** Opening Exercise data block **
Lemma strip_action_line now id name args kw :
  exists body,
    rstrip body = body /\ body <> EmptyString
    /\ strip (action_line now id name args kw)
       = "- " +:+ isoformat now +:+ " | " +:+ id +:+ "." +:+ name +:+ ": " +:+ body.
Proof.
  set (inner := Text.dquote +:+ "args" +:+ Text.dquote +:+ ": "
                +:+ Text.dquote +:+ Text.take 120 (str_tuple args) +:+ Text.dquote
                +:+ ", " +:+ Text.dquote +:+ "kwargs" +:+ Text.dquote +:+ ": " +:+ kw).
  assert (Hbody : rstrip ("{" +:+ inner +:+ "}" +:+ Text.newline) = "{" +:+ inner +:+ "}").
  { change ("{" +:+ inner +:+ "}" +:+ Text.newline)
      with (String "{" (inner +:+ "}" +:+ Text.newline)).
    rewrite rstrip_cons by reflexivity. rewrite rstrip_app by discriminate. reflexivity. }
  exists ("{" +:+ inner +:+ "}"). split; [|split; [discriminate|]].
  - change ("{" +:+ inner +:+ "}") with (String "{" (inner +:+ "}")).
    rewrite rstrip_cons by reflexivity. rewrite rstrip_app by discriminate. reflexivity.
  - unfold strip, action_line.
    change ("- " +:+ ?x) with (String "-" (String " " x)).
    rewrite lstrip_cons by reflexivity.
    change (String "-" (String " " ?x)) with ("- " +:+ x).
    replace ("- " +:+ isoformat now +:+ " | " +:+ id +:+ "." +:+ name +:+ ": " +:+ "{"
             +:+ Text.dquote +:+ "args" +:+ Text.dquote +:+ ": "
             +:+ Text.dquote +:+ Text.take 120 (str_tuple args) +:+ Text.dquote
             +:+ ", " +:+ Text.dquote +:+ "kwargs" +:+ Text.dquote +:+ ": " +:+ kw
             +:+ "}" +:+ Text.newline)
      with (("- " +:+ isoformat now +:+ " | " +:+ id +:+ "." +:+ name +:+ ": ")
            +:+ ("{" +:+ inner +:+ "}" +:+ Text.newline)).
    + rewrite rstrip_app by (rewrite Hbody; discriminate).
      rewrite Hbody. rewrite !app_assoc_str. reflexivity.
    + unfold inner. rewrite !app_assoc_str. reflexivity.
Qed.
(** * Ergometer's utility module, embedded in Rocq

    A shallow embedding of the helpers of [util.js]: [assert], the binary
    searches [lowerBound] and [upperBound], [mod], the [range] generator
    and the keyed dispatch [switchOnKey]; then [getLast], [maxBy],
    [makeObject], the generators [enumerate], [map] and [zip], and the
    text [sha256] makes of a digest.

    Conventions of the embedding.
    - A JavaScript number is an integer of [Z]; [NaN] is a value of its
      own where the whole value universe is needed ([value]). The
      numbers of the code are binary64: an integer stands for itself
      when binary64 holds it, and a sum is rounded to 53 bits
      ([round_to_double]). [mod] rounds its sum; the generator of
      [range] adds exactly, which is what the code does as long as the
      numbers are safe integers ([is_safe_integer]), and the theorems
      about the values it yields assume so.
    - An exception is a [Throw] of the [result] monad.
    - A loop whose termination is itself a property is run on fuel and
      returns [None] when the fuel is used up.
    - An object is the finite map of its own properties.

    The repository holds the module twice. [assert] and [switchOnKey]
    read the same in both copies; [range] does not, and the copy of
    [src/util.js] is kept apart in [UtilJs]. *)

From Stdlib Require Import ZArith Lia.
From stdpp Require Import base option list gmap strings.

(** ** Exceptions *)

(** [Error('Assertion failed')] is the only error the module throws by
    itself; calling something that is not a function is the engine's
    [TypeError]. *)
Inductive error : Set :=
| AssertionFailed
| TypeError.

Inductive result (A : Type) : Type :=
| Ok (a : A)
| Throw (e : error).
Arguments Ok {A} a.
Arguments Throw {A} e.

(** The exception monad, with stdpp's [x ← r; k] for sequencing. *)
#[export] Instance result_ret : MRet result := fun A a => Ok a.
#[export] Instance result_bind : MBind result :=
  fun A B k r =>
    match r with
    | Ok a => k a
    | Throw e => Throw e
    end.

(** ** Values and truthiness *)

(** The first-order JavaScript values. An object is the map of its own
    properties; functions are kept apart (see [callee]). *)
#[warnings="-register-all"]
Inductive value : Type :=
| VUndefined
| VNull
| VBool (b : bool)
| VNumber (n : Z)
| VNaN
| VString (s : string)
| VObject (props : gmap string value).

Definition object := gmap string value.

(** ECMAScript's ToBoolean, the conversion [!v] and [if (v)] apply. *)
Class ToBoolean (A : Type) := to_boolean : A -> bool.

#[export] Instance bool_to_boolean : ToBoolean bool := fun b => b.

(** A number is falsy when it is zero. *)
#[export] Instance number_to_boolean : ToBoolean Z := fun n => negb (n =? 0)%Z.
** Closing Exercise data block **
** Opening Exercise data block **
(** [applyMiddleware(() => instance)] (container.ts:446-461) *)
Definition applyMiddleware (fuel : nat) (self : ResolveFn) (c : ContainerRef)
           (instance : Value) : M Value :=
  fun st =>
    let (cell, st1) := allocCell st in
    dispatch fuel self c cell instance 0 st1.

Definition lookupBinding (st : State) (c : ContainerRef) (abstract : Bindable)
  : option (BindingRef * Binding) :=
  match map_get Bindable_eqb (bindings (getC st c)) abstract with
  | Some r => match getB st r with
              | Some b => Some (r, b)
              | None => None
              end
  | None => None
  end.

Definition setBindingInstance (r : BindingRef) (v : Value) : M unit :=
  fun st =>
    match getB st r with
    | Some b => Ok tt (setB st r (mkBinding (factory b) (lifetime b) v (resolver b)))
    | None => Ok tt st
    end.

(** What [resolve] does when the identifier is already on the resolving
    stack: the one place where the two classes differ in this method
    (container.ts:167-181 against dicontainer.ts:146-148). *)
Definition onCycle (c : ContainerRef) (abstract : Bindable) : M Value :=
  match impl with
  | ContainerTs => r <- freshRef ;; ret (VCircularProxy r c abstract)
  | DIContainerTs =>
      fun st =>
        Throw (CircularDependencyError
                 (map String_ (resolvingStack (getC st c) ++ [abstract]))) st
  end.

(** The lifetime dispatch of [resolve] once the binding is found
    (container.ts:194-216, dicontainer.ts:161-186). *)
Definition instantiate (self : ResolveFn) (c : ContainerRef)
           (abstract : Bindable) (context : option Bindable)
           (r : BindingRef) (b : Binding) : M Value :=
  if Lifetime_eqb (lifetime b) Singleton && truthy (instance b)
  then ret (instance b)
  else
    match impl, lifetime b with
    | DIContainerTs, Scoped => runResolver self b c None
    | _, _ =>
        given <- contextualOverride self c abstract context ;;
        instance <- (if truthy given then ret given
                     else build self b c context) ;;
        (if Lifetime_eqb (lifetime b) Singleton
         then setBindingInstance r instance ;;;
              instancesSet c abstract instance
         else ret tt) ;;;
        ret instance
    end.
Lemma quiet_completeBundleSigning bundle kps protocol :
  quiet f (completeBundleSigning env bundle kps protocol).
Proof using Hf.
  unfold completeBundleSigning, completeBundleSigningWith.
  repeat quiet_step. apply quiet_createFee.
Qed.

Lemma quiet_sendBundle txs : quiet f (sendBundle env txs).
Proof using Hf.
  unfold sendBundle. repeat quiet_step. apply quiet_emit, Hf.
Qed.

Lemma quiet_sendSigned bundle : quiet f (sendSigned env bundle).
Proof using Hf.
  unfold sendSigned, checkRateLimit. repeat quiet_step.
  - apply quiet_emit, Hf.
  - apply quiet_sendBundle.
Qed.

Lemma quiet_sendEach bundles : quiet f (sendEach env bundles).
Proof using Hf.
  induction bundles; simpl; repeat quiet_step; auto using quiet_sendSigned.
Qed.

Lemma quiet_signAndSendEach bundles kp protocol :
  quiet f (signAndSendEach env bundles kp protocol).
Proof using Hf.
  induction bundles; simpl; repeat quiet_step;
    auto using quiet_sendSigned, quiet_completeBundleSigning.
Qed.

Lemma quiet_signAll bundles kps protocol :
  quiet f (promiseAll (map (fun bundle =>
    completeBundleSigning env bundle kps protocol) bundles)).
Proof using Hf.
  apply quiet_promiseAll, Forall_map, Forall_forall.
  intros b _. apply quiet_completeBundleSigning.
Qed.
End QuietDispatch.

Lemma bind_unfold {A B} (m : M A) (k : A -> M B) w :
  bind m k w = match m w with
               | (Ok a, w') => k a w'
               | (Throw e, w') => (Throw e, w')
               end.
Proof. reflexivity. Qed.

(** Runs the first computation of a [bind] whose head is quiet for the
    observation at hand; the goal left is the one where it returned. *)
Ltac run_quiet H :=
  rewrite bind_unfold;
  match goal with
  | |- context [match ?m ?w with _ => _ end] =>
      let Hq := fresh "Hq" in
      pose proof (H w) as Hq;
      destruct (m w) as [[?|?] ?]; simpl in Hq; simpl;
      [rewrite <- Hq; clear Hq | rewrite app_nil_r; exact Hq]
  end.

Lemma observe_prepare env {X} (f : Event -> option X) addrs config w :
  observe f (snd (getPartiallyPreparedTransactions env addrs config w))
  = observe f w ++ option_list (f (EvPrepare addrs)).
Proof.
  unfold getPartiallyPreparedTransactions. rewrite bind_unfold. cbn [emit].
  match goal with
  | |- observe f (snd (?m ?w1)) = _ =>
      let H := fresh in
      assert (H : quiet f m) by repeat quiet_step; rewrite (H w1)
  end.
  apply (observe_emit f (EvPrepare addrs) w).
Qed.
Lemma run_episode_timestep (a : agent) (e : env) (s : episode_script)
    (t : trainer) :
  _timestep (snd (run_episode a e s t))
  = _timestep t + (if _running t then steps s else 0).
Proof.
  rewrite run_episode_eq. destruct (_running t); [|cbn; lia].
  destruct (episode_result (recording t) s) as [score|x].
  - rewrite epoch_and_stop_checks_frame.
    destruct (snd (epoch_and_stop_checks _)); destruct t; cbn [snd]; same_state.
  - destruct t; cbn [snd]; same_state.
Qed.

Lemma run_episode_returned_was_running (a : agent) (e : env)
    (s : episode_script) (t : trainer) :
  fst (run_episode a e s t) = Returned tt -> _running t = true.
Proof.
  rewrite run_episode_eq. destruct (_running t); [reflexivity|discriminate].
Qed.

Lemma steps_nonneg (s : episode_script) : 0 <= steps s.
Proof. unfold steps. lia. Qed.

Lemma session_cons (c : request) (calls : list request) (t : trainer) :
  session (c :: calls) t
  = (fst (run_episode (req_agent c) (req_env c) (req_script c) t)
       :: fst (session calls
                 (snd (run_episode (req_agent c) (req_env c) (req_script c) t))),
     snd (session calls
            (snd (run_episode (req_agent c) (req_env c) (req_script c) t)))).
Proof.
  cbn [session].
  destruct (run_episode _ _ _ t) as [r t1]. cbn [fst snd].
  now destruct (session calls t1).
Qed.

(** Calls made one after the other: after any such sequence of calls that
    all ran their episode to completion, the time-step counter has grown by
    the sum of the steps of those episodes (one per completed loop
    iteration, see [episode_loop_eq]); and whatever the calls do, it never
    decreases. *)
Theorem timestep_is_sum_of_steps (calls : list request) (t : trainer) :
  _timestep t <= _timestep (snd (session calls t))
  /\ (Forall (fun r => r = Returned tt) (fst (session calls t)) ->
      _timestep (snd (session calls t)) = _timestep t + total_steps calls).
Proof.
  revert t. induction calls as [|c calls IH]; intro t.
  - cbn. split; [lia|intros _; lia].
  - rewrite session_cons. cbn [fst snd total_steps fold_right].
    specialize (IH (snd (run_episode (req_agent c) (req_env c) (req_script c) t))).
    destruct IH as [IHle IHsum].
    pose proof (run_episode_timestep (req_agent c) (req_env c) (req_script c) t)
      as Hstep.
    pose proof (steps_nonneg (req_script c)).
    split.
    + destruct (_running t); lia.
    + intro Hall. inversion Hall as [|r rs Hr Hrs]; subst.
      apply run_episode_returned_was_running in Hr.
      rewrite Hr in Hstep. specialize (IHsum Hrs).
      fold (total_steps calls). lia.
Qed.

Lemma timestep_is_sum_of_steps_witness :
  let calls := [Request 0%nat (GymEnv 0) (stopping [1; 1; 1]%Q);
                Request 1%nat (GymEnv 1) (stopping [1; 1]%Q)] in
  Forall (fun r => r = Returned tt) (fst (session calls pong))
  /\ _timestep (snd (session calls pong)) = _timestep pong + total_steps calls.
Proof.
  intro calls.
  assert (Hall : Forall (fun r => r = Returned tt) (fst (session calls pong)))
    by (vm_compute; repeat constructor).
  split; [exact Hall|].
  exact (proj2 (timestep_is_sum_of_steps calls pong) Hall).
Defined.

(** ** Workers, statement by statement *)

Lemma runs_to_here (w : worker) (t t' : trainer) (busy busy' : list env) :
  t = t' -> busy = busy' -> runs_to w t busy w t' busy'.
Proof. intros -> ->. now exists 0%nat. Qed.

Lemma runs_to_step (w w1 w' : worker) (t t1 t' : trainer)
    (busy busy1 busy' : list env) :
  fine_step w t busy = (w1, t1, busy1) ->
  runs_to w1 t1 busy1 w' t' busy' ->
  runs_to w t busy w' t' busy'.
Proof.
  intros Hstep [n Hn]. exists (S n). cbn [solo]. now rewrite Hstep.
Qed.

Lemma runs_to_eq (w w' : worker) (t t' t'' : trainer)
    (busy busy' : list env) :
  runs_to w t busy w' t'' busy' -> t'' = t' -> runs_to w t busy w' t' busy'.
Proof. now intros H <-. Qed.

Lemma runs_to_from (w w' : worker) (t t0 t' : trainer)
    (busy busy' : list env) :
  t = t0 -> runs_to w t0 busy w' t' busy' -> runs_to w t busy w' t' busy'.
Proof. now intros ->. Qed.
** Closing Exercise data block **
** Opening Exercise data block **
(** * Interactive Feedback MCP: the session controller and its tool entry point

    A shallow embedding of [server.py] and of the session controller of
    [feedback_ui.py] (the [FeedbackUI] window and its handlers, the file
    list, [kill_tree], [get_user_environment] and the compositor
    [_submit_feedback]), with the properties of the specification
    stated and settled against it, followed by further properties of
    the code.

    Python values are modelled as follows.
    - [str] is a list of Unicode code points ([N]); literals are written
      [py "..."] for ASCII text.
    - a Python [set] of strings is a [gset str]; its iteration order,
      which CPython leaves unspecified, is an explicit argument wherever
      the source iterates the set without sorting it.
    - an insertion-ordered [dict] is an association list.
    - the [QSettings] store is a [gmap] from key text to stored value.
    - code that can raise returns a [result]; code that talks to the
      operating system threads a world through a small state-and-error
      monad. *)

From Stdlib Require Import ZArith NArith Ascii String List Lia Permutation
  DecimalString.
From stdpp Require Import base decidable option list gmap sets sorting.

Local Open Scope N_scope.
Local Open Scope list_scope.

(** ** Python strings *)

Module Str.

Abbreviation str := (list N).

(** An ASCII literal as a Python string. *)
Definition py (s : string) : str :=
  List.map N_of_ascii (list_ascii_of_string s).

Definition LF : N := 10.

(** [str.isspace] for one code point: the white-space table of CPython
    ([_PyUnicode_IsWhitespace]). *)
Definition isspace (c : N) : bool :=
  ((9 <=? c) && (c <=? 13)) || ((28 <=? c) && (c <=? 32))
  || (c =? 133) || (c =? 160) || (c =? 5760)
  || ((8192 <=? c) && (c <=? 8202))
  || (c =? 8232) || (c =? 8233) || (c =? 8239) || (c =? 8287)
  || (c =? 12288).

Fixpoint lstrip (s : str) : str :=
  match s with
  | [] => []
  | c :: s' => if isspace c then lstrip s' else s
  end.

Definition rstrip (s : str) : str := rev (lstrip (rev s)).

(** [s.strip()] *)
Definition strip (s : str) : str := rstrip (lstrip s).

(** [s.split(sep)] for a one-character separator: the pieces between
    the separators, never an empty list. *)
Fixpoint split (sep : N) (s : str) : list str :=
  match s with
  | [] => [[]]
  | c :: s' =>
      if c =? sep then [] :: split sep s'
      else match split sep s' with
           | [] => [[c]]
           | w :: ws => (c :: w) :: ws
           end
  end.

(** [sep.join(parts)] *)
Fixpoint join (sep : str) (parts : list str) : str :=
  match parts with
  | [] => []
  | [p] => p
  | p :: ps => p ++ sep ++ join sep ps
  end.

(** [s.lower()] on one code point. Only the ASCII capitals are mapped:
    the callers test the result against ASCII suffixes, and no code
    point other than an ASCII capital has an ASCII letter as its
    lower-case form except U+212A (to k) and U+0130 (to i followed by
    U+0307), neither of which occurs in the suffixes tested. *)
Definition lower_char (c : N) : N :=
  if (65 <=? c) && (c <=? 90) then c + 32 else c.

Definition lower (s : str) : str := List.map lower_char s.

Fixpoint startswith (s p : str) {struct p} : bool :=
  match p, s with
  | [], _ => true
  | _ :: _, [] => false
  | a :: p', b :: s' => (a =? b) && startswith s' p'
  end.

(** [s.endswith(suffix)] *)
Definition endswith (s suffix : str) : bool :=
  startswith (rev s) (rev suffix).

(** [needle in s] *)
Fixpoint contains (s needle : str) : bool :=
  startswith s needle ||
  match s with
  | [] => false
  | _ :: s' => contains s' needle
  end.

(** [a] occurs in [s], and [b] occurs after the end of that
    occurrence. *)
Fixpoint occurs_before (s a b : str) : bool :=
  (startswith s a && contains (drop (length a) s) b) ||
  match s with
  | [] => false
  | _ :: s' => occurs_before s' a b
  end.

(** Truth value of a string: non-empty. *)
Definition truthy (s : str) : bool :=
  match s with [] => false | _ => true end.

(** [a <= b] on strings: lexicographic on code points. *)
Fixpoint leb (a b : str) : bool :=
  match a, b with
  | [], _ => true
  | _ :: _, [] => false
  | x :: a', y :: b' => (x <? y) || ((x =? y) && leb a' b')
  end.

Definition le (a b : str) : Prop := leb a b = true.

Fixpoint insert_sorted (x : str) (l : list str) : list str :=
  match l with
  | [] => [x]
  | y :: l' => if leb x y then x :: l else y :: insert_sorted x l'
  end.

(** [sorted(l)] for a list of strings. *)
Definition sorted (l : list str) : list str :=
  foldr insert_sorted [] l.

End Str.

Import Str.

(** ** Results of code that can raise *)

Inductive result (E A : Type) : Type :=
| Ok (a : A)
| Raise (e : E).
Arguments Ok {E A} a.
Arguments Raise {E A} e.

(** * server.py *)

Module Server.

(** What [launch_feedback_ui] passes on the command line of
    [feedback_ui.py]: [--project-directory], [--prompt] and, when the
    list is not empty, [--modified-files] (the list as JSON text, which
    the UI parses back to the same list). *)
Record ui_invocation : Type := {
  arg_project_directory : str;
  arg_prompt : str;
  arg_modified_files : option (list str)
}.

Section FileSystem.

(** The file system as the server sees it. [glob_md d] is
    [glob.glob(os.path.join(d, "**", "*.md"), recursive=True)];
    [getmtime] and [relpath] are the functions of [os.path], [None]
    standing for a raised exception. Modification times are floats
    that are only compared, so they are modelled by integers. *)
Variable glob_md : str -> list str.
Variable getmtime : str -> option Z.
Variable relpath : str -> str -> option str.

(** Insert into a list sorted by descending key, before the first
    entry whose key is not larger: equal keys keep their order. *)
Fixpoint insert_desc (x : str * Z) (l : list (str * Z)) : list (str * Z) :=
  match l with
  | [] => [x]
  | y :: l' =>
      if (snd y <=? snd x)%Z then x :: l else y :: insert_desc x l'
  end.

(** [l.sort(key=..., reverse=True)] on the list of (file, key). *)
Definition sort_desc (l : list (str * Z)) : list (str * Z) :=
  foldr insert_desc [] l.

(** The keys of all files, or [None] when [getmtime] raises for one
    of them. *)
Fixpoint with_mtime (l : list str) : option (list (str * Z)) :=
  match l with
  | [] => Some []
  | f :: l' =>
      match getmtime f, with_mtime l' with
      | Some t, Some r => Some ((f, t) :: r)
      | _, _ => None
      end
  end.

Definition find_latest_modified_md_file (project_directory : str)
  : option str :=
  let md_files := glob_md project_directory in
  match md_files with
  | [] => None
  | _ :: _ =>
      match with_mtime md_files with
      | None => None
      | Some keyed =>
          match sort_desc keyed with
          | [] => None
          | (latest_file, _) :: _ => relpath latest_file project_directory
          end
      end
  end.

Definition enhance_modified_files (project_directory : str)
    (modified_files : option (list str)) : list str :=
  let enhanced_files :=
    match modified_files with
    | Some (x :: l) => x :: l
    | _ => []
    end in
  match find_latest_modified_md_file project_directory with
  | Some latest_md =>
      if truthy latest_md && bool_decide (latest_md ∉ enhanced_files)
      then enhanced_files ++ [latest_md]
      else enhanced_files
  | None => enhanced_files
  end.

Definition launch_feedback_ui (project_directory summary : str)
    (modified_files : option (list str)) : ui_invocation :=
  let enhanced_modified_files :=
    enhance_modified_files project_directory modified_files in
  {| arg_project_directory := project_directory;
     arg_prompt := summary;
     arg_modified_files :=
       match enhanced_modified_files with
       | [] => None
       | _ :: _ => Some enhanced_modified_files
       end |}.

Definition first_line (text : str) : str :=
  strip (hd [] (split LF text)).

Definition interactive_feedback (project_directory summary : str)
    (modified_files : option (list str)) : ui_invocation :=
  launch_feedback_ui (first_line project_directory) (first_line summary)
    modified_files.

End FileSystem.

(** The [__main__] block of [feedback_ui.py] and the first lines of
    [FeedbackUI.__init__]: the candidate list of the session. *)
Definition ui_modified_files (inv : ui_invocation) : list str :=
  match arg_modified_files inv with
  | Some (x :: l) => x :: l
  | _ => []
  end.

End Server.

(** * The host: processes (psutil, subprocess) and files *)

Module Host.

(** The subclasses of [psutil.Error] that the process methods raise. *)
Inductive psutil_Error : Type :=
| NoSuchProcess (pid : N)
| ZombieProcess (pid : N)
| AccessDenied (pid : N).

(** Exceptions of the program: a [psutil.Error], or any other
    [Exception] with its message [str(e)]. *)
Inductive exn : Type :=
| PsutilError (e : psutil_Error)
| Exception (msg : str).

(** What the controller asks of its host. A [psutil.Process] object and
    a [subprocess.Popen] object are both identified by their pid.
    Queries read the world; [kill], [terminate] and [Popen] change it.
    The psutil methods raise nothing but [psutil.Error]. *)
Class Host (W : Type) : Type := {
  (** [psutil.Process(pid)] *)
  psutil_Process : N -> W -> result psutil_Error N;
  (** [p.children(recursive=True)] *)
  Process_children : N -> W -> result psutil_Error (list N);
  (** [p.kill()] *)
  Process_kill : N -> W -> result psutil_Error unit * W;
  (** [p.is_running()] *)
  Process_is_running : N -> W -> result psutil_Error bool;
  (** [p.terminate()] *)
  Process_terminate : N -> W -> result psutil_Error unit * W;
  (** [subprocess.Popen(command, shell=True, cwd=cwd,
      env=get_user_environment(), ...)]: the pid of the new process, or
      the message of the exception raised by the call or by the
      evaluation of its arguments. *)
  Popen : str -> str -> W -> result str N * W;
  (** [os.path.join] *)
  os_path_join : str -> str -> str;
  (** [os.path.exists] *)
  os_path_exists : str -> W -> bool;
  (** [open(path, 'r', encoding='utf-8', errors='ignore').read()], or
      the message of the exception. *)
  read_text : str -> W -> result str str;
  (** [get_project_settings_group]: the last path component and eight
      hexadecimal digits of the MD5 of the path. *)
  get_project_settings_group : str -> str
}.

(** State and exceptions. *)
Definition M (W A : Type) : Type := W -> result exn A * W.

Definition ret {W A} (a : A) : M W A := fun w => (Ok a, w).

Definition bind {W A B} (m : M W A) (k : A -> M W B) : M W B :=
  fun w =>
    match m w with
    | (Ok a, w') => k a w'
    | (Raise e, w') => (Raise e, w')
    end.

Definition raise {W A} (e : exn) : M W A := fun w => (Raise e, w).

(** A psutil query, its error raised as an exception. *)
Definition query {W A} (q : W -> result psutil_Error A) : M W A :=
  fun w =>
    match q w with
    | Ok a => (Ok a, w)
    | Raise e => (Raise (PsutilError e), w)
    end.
** Closing Exercise data block **
Task statement> Only the lines above starting with the one with "- the [QSettings]" and going through the one with "(** [s.split(sep)] for" are to be copied, word for word and with both ends kept.

Answer section>
    - the [QSettings] store is a [gmap] from key text to stored value.
    - code that can raise returns a [result]; code that talks to the
      operating system threads a world through a small state-and-error
      monad. *)

From Stdlib Require Import ZArith NArith Ascii String List Lia Permutation
  DecimalString.
From stdpp Require Import base decidable option list gmap sets sorting.

Local Open Scope N_scope.
Local Open Scope list_scope.

(** ** Python strings *)

Module Str.

Abbreviation str := (list N).

(** An ASCII literal as a Python string. *)
Definition py (s : string) : str :=
  List.map N_of_ascii (list_ascii_of_string s).

Definition LF : N := 10.

(** [str.isspace] for one code point: the white-space table of CPython
    ([_PyUnicode_IsWhitespace]). *)
Definition isspace (c : N) : bool :=
  ((9 <=? c) && (c <=? 13)) || ((28 <=? c) && (c <=? 32))
  || (c =? 133) || (c =? 160) || (c =? 5760)
  || ((8192 <=? c) && (c <=? 8202))
  || (c =? 8232) || (c =? 8233) || (c =? 8239) || (c =? 8287)
  || (c =? 12288).

Fixpoint lstrip (s : str) : str :=
  match s with
  | [] => []
  | c :: s' => if isspace c then lstrip s' else s
  end.

Definition rstrip (s : str) : str := rev (lstrip (rev s)).

(** [s.strip()] *)
Definition strip (s : str) : str := rstrip (lstrip s).

(** [s.split(sep)] for a one-character separator: the pieces between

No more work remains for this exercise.